Given the results of the legal analysis, which was carried out in part III.
The Constitutional Court held that the provisions of § 14 para. 1 point. d), e) of Act No.
. 283/1991 Coll. must be in accordance with § 70 para. 1 of Act no. 182/1993 Coll.
to its conflict with Art. 1 of the Constitution, Art. 4, paragraph. 4 and Art. 8, paragraph. 3 of the Charter, Art. 5
paragraph. 1 point. c) and paragraph. 3 of the Convention and Art. 9 Sec. 3 of the Covenant cancel.
Because of the obvious need for a legislative solution to the issue of detention of the suspect
consistently in the Penal Code, as well as a constitutional
way, while according to § 70 para. 1 of Act no. 182/1993 Coll.
postpones the day of enforceability of the judgment to the date of 1 July 1998.
Chairman of the Constitutional Court:
JUDr. Kessler vr
III. Dissenting opinions
Dissenting Opinion of judges JUDr. Vladimir Klokočka and lawyer. Vladimir Paula
Dissenting opinion concerns the interpretation of the term "security" in the above-mentioned
provisions in relation to the term "detention" in accordance with § 76 of the Criminal Procedure
in the matter Pl. US 2/97, which makes the 24-hour deadline laid down in Article. 8, paragraph. 3
Charter of Fundamental Rights and Freedoms unrealistic.

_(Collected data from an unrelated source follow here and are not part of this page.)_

Definition validate_entry (_ : nat) (tally : Tally) (header : Header) : result Tally :=
  let entries := (tl_entries tally + 1)%Z in
  fail_if (maxCompilerArtifactEntries <? entries)%Z
  with Errorf "compiler artifact archive contains too many entries" [];;
  name ← safeArchivePath (hd_Name header);
  if bool_decide (name = ".") then
    if (hd_Typeflag header =? TypeDir)%Z && (hd_Size header =? 0)%Z
    then Ok (mkTally entries (tl_files tally) (tl_bytes tally))
    else Err (Errorf "compiler artifact archive contains an invalid root entry" [])
  else if (hd_Typeflag header =? TypeDir)%Z then
    fail_if negb (hd_Size header =? 0)%Z with Errorf "compiler artifact directory %q has data" [FStr name];;
    Ok (mkTally entries (tl_files tally) (tl_bytes tally))
  else if is_regular header then
    let files := (tl_files tally + 1)%Z in
    fail_if (maxCompilerArtifactFiles <? files)%Z with Errorf "compiler produced too many artifacts" [];;
    bytes ← addCompilerArtifactSize (tl_bytes tally) (hd_Size header) name;
    Ok (mkTally entries files bytes)
  else Err (Errorf "compiler artifact %q has unsupported tar type %d" [FStr name; FInt (hd_Typeflag header)]).

(** The archive file on the host: [os.Stat] (regular, size) and [os.Open]. *)
Record ArchiveFile := mkArchiveFile {
  af_Stat : result (bool * Z);
  af_Open : result Archive }.

Definition validateCompilerArtifactArchive (file : ArchiveFile) : result unit :=
  '(regular, size) ← wrap_err (fun e => Errorf "stat compiler artifact archive: %w" [FErr e]) (af_Stat file);
  fail_if negb regular with Errorf "compiler artifact archive is not a regular file" [];;
  fail_if (maxCompilerArtifactArchiveSize <? size)%Z
  with Errorf "compiler artifact archive exceeds %d bytes" [FInt maxCompilerArtifactArchiveSize];;
  archive ← wrap_err (fun e => Errorf "open compiler artifact archive: %w" [FErr e]) (af_Open file);
  tally ← foldM validate_entry (mkTally 0 0 0) (map fst (ar_entries archive));
  match ar_error archive with
  | Some e => Err (Errorf "read compiler artifact archive: %w" [FErr e])
  | None =>
      fail_if (tl_files tally =? 0)%Z with Errorf "compiler artifact archive is empty" [];; Ok tt
  end.

(** ** Extraction

    The host's files are a map from the names of an absolute path to what is
    there; the root is always a directory. *)
Inductive Node :=
  | DirNode
  | FileNode (data : string) (mode : Z).

#[export] Instance Node_eq_dec : EqDecision Node.
Proof. solve_decision. Defined.

Definition FileSystem : Type := gmap (list string) Node.

(** What the disk answers to the system calls on a path; [dk_partial] is how many
    bytes reach the file before a write that fails. *)
Record Disk := mkDisk {
  dk_mkdir : list string -> result unit;
  dk_create : list string -> result unit;
  dk_write : list string -> result unit;
  dk_partial : list string -> nat;
  dk_chmod : list string -> result unit;
  dk_close : list string -> result unit;
  dk_rename : list string -> result unit;
  dk_remove : list string -> result unit }.

Definition not_a_directory : goerr := LibErr "not a directory".
Definition file_exists : goerr := LibErr "file exists".
Definition unexpected_EOF : goerr := LibErr "unexpected EOF".

(** A call that changes the files; what it did before it failed stays. *)
Definition disk_op (A : Type) : Type := FileSystem -> result A * FileSystem.

#[export] Instance disk_ret : MRet disk_op := fun A a fs => (Ok a, fs).
#[export] Instance disk_bind : MBind disk_op := fun A B f m fs =>
  match m fs with
  | (Ok a, fs') => f a fs'
  | (Err e, fs') => (Err e, fs')
  end.

Definition answer {A} (r : result A) : disk_op A := fun fs => (r, fs).
Definition files : disk_op FileSystem := fun fs => (Ok fs, fs).
Definition set_files (change : FileSystem -> FileSystem) : disk_op unit := fun fs => (Ok tt, change fs).
Definition set_node (path : list string) (node : Node) : disk_op unit := set_files (<[path := node]>).
Definition wrapping {A} (wrap : goerr -> goerr) (m : disk_op A) : disk_op A := fun fs =>
  let '(r, fs') := m fs in (wrap_err wrap r, fs').

Fixpoint each {A} (f : A -> disk_op unit) (l : list A) : disk_op unit :=
  match l with [] => mret tt | x :: l => f x;; each f l end.

Section Extract.
Context (disk : Disk).
(* ===== verification/Service.v ===== *)
(** * The judging of one submission: internal/judge/service.go *)

From S2P Require Import Prelude GoStrings GoJson TypeSyntax Contracts Adapters Harness CppHarness CppClass.
From S2P Require Import PyHarness Languages Validate Verdict TestCases Effects Paths Workspace.

(** What the service asks of a store: the [Update] of the [SubmissionStore]
    interface, on the states [T] of the store. *)
Class SubmissionStore (T : Type) := store_Update : Submission -> T -> result T.

(** What the environment answers while one submission is judged: the operating
    system, the compile workers, the context, the sandbox pool and the
    executor.  The durations are what the clock measured. *)
Record Environment := mkEnvironment {
  en_host : Host;
  en_compile : result (option RunResult);
  en_canceled : bool;
  en_acquire : result (string * SandboxFlags);
  en_prepare : result unit;
  en_supervisor : option (result (option (list (option RunResult))));
  en_runs : nat -> CaseRun;
  en_duration : Timing -> Z }.

(** The text shown to users for every internal failure. *)
Definition internal_error : string :=
  "An internal error occurred while judging this submission. Please retry.".

Section Service.
Context `{Float64} `{UnicodeTables} `{PrintTables} {T : Type} `{SubmissionStore T}.

Definition update (sub : Submission) : eff T Action unit := fun w =>
  match store_Update sub (w_state w) with
  | Ok t => (Ok tt, mkWorld t (w_log w ++ [ActUpdate sub]))
  | Err e => (Err e, mkWorld (w_state w) (w_log w ++ [ActUpdateFailed sub]))
  end.

Definition with_status (status : SubmissionStatus) (sub : Submission) : Submission :=
  mkSubmission (sub_CreatedAt sub) (sub_ID sub) (sub_Job sub) status (sub_Result sub) (sub_StartedAt sub)
    (sub_AttemptCount sub) (sub_LeaseExpiresAt sub) (sub_FailureMessage sub).

Definition with_result (status : SubmissionStatus) (result : Result) (message : string) (sub : Submission)
    : Submission :=
  mkSubmission (sub_CreatedAt sub) (sub_ID sub) (sub_Job sub) status (Some result) (sub_StartedAt sub)
    (sub_AttemptCount sub) (sub_LeaseExpiresAt sub) message.

(** A result without a run. *)
Definition no_run (status : Status) (job : Job) (message : string) : Result :=
  mkResult status 0 (Z.of_nat (length (job_TestCases job))) 0 0 None message.

(** [submission.Status = SubmissionFinished; submission.Result = &result;
    store.Update(submission)] and the return of the result. *)
Definition finish (sub : Submission) (result : Result) : eff T Action Result :=
  update (with_result SubmissionFinished result (sub_FailureMessage sub) sub);;
  mret result.

(** The detail goes to the server's log only. *)
Definition infrastructureFailure (sub : Submission) (detail : string) : eff T Action Result :=
  let result := no_run InfrastructureError (sub_Job sub) internal_error in
  update (with_result SubmissionFailed result internal_error sub);;
  mret result.

Definition observe (env : Environment) (timing : Timing) : eff T Action unit :=
  emit (ActObserve timing (en_duration env timing)).

(** The compile stage: the result that ends the submission, if any. *)
Definition compile_stage (env : Environment) (sub : Submission) (workspace : string)
    : eff T Action (option Result) :=
  let stop (m : eff T Action Result) : eff T Action (option Result) := r ← m; mret (Some r) in
  emit (ActCompile workspace);;
  observe env CompileTiming;;
  match en_compile env with
  | Err e => stop (infrastructureFailure sub ("compile execution: " +:+ Error e))
  | Ok answer =>
      if en_canceled env then stop (infrastructureFailure sub "compile execution was canceled")
      else
        compileRes ← lift (deref answer);
        if rr_TimedOut compileRes then
          stop (infrastructureFailure sub "compile container exceeded the compiler time limit")
        else if rr_OutputLimitExceeded compileRes then
          stop (finish sub
            (no_run OutputLimitExceeded (sub_Job sub) "compiler output exceeded the allowed limit"))
        else if (rr_ExitCode compileRes =? 125)%Z then
          stop (infrastructureFailure sub "compile container failed to start")
        else if negb (rr_ExitCode compileRes =? 0)%Z then
          stop (finish sub (no_run CompilationError (sub_Job sub) (rr_Stderr compileRes)))
        else mret None
  end.

(** The stages with a sandbox. *)
Definition sandbox_stage (env : Environment) (sub : Submission) (workspace sandbox : string)
    (flags : SandboxFlags) : eff T Action Result :=
  emit (ActPrepare sandbox workspace);;
  match en_prepare env with
  | Err e =>
      observe env StagingTiming;;
      infrastructureFailure sub ("prepare sandbox: " +:+ Error e)
  | Ok _ =>
      observe env StagingTiming;;
      emit (ActRunTestCases sandbox);;
      let '(answer, _) := runTestCases (en_supervisor env) (sub_Job sub) (en_runs env) flags in
      observe env TestcaseTiming;;
      emit (ActObserve RuntimeTiming
        (wrap64 (match answer with Ok result => rs_RuntimeMs result | Err _ => 0 end * Millisecond)));;
      match answer with
      | Err e => infrastructureFailure sub ("run test cases: " +:+ Error e)
      | Ok result =>
          if bool_decide (rs_Status result = InfrastructureError) then
            infrastructureFailure sub ("test case execution: " +:+ rs_ErrorMessage result)
          else finish sub result
      end
  end.

(** From the workspace on: the workspace is removed at the end, and an acquired
    sandbox is released before it, in the background when the executor
    supervises the cases itself. *)
Definition workspace_stage (env : Environment) (sub : Submission) (spec : Spec) (workspace : string)
    : eff T Action Result :=
  defer (emit (ActRemoveAll workspace)) (
    ended ← (if sp_NeedsCompile spec then compile_stage env sub workspace else mret None);
    match ended with
    | Some result => mret result
    | None =>
        match en_acquire env with
        | Err e =>
            observe env AcquireTiming;;
            infrastructureFailure sub ("acquire sandbox: " +:+ Error e)
        | Ok (sandbox, flags) =>
            emit (ActAcquire sandbox);;
            observe env AcquireTiming;;
            defer (emit (ActRelease sandbox (negb (is_nil (en_supervisor env)))))
              (sandbox_stage env sub workspace sandbox flags)
        end
    end).

Definition ProcessSubmission (registry : gmap string Spec) (env : Environment) (sub : Submission)
    : eff T Action Result :=
  match ValidateJob (sub_Job sub) with
  | Err e => finish sub (no_run ValidationError (sub_Job sub) (Error e))
  | Ok _ =>
      match registry !! job_Language (sub_Job sub) with
      | None => finish sub (no_run ValidationError (sub_Job sub) "unsupported language")
      | Some spec =>
          let sub := with_status SubmissionRunning sub in
          update sub;;
          created ← attempt (createWorkspace (en_host env) (sub_Job sub) spec);
          match created with
          | Err e => infrastructureFailure sub ("create workspace: " +:+ Error e)
          | Ok workspace => workspace_stage env sub spec workspace
          end
      end
  end.
End Service.
Lemma healthy_ending job env spec results status result :
  admitted job -> ValidateJob job = Ok tt -> supportedLanguages !! job_Language job = Some spec ->
  healthy env job spec results -> ending supportedLanguages env job status result ->
  status = SubmissionFinished /\ case_verdict env job results result.
Proof.
  intros Hjob Hv Hspec Hh He. pose proof (healthy_program _ _ _ _ Hjob Hspec Hh) as [Hc _].
  destruct He as [e He|_ Hn|spec' status result _ Hs He]; [by rewrite Hv in He|by rewrite Hspec in Hn|].
  rewrite Hspec in Hs. injection Hs as <-.
  assert (forall run, compiled env spec run -> rr_OutputLimitExceeded run = false /\ rr_ExitCode run = 0%Z) as Hcomp.
  { intros run (Hn & Hr & _). destruct (he_compile _ _ _ _ Hh Hn) as (run' & (_ & Hr' & _) & Ho & Hx).
    rewrite Hr in Hr'. by injection Hr' as ->. }
  assert (~ fault env job spec) as Hno.
  { pose proof (he_sandbox _ _ _ _ Hh) as Hsb. pose proof (he_prepare _ _ _ _ Hh) as Hpr.
    destruct 1 as [e Hw|ws e _ Hn E|ws answer _ Hn E1 E2|ws run _ Hn E1 E2 E3|ws run _ Hr Ho Hx|e _ E|s e _ _ E
      |name flags e _ _ _ E|name flags res _ _ _ E Ei].
    all: try (destruct (he_compile _ _ _ _ Hh Hn) as (run' & (_ & Hr' & Hcan & Ht) & _ & _)).
    all: try congruence; try by rewrite Hw in Hc.
    - destruct (Hcomp run Hr) as [_ Hx']. congruence.
    - by rewrite E in Hsb.
    - destruct (healthy_run _ _ _ _ flags Hjob Hh) as (r' & E' & _). congruence.
    - destruct (healthy_run _ _ _ _ flags Hjob Hh) as (r' & E' & _ & Hni). congruence. }
  destruct He as [|ws run _ Hr Ho|ws run _ Hr Ho Hx _|name flags res _ _ _ E _]; [done|..].
  - destruct (Hcomp run Hr). congruence.
  - destruct (Hcomp run Hr). congruence.
  - destruct (healthy_run _ _ _ _ flags Hjob Hh) as (r' & E' & Hverdict & _).
    rewrite E in E'. by injection E' as ->.
Qed.

(** ** The theorems *)

(** A claimed submission whose job admission accepts, judged in a healthy
    environment, has the verdict of its cases - accepted when every case passed,
    and the first case that did not pass with the status it earns otherwise -
    and it is stored as finished with it, unless the result column refuses it. *)
Theorem accepted_submission_is_judged q now locked t c t1 until env spec results sub log :
  (until O < now + lease_interval q)%Z -> claimNextSubmission q now locked t = Ok (Some (c, t1)) -> (0 <= clm_Attempt c)%Z ->
  store_Get (clm_ID c) t1 = Some sub -> renewed (clm_ID c) (clm_Attempt c) until -> sub_Result sub = None ->
  ValidateJob (sub_Job sub) = Ok tt -> supportedLanguages !! job_Language (sub_Job sub) = Some spec ->
  healthy env (sub_Job sub) spec results ->
  let state := w_state (snd (worker_turn supportedLanguages env c (mkWorld (t1, O) log))) in
  exists result, case_verdict env (sub_Job sub) results result /\
    match marshalRes result with
    | Ok _ => settled_with (clm_ID c) (clm_Attempt c) SubmissionFinished result state.1
    | Err _ => unsettled (clm_ID c) (clm_Attempt c) (until state.2) state.1
    end.
Proof.
  intros Hlease Hclaim H0' Hget Hren Hnone Hv Hspec Hh. cbn zeta.
  destruct (worker_turn_processes _ _ _ _ _ _ _ supportedLanguages env sub log Hlease Hclaim H0' Hget Hren Hnone)
    as ([result|e] & _ & Hrow).
  - destruct Hrow as (status & He & _ & Hset).
    destruct (healthy_ending _ _ _ _ _ _ (ValidateJob_admitted _ Hv) Hv Hspec Hh He) as [-> Hverdict].
    exists result. split; [done|]. by pose proof Hset as (r & text & _ & _ & _ & -> & _).
  - destruct Hrow as [[_ ?%(he_answers _ _ _ _ Hh)]|(status & result & He & Hm & Hun)]; [done|].
    destruct (healthy_ending _ _ _ _ _ _ (ValidateJob_admitted _ Hv) Hv Hspec Hh He) as [_ Hverdict].
    exists result. by rewrite Hm.
Qed.
End Worker.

In our opinion, in terms of the Constitution of the Republic and other possible interpretation of the concept
"security" in the case of point. d) e) of § 14 para. 1 of Law no. 283/1991
Coll., as amended, and such which would more appropriately match
constitutional requirements and needs of life.
Come out of the way in which defines, ie.
Necessities such as the conceptual notion of "detention" recalls § 76 of the Criminal Procedure Code.
Detention is defined first as a measure which makes investigator (not a police officer
) and usually with the prior consent of the prosecutor.
Detention is further feasible only if any of the reasons
binding. Finally, the investigator who carried out the arrest, perform certain
operations which are in detention law in paragraphs 3 and other
§ 76 of the Criminal Procedure prescribed, in particular, draw up a report and submit a report
record of the communication and other charges evidence to the prosecutor. All this
so without delay, at the latest within 24 hours of detention could
Person to be handed over to the court. Detainment realizes investigator therefore
after the person was a police authority ensured (§ 14 of the Act. No.
283/1991 Coll.), Or anyone under the conditions of § 76 par. 2 of the Criminal Procedure
limited to personal liberty and handed over to investigators.
Institute "collateral" under § 14 par. 1 point. d) and e) sentiment. Act
contrast connected with the necessities that are different. Ensuring done
police officer (not the investigator), and to his surgery
does not require the prior approval of another body. Hedges writes only official
record. The police ensure it can take up to 24 hours and counting "since
moment of restriction of personal freedom" (§ 14 par. 3 of the Act. No. 283/1991 Coll., As amended
). In contrast detention period determined "within 24 hours
from this detention," ie the surrender of a person investigators.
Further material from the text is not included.